Saved data entries:
□ □ □
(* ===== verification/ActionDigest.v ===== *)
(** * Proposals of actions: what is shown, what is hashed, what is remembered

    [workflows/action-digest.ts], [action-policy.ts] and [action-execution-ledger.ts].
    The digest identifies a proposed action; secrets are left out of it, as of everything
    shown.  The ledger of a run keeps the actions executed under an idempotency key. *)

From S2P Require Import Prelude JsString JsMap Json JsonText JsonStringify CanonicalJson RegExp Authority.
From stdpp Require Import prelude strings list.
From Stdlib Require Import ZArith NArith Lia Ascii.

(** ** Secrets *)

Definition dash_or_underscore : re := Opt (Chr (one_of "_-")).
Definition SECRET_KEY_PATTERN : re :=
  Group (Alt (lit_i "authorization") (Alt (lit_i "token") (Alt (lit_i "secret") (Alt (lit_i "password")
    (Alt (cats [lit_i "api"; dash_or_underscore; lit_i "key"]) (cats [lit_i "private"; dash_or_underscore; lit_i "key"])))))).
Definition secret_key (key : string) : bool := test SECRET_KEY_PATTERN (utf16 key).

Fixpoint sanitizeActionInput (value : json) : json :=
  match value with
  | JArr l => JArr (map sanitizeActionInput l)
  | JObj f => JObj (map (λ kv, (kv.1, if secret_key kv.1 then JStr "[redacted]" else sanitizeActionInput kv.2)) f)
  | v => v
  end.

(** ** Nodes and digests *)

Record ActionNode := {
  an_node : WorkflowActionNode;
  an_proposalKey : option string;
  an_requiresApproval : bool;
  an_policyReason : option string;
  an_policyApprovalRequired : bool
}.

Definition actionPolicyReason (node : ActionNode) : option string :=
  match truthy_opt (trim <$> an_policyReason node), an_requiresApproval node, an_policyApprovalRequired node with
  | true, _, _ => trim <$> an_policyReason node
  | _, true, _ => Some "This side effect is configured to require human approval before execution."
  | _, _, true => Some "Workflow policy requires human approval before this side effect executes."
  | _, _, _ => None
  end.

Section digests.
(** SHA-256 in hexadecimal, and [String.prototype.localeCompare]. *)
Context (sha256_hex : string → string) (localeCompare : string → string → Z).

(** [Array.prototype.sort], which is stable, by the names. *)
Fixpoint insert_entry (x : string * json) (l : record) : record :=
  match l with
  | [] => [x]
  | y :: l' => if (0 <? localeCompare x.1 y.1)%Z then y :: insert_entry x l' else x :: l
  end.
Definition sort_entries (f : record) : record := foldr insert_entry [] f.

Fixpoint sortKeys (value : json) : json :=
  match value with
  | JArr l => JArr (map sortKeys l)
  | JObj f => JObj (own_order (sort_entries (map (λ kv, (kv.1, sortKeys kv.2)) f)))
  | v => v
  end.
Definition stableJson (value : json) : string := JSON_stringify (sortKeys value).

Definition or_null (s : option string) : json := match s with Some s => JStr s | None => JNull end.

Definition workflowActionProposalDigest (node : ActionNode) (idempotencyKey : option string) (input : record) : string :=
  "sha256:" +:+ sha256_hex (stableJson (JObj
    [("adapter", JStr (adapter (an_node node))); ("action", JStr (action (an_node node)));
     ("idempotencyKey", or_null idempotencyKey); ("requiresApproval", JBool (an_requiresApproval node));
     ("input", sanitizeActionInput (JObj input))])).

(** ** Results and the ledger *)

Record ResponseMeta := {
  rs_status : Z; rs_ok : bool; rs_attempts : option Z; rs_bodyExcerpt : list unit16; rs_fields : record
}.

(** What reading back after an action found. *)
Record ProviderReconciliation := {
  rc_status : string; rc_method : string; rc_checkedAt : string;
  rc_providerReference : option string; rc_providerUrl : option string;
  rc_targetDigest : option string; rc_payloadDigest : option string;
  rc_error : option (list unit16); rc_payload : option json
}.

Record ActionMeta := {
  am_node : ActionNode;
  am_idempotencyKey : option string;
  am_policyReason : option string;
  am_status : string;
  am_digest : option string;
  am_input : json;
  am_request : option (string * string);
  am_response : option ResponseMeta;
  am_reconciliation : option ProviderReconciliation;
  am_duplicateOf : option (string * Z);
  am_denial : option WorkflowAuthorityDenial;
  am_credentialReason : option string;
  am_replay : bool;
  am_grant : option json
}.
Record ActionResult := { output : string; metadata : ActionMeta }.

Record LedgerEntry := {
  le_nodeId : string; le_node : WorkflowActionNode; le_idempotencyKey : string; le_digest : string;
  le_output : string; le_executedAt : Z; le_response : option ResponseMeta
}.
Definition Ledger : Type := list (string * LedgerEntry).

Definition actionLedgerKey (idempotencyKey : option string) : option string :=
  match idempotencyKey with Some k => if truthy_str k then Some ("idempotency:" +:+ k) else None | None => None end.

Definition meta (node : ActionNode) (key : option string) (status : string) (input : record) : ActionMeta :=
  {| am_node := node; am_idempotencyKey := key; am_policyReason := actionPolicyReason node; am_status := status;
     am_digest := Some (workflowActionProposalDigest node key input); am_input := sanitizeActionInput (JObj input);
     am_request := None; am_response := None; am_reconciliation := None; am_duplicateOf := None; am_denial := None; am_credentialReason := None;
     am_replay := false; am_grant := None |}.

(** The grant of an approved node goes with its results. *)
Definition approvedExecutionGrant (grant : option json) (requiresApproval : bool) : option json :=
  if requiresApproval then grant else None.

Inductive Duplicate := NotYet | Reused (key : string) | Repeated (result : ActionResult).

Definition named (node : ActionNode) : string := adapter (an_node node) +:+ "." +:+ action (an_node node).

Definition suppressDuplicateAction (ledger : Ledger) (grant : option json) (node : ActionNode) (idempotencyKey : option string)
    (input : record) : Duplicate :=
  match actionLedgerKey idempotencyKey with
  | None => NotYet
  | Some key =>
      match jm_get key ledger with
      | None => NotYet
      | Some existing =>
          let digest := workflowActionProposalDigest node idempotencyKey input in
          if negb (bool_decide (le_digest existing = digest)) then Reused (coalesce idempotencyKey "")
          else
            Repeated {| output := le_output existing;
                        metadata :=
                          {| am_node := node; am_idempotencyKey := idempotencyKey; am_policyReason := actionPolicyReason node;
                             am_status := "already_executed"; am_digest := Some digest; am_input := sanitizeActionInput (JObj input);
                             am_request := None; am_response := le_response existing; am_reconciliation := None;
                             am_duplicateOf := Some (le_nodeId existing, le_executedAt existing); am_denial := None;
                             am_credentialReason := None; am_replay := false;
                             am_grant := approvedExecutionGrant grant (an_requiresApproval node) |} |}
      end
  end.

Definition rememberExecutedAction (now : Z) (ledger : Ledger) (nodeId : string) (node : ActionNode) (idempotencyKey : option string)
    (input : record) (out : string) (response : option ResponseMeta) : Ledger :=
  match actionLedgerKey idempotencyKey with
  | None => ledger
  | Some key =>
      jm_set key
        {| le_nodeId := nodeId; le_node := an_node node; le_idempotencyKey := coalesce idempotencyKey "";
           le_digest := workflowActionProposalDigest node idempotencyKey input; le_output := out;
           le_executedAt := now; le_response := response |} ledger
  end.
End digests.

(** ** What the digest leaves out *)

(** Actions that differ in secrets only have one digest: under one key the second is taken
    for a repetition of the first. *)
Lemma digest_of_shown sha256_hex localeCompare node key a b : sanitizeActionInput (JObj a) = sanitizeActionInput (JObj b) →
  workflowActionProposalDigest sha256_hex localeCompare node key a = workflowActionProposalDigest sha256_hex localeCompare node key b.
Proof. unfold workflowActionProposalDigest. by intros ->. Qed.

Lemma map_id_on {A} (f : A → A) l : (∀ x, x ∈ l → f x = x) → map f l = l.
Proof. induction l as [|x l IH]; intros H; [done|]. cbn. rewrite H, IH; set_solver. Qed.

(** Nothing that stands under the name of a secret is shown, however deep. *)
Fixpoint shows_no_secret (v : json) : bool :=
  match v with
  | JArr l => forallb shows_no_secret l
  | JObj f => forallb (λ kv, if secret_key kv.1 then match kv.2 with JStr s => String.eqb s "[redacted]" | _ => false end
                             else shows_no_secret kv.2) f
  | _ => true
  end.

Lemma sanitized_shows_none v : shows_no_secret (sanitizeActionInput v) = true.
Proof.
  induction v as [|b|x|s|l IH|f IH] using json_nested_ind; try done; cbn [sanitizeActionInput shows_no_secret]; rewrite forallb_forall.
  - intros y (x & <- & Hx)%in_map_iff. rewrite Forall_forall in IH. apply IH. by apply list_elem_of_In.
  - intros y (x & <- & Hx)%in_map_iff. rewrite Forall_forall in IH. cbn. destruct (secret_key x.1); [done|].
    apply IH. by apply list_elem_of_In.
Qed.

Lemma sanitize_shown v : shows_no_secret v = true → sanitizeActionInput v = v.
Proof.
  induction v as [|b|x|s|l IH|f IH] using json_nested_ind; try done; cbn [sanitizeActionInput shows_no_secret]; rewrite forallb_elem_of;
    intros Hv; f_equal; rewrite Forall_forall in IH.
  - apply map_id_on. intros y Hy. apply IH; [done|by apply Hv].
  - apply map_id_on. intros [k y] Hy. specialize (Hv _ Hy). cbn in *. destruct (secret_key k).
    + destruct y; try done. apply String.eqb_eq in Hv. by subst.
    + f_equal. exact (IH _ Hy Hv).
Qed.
□ □ □
WHAT YOU NEED TO DO: Please tally the lines of the entries that contain the string "digests" and reply with the count alone.

WRITTEN ANSWER: 3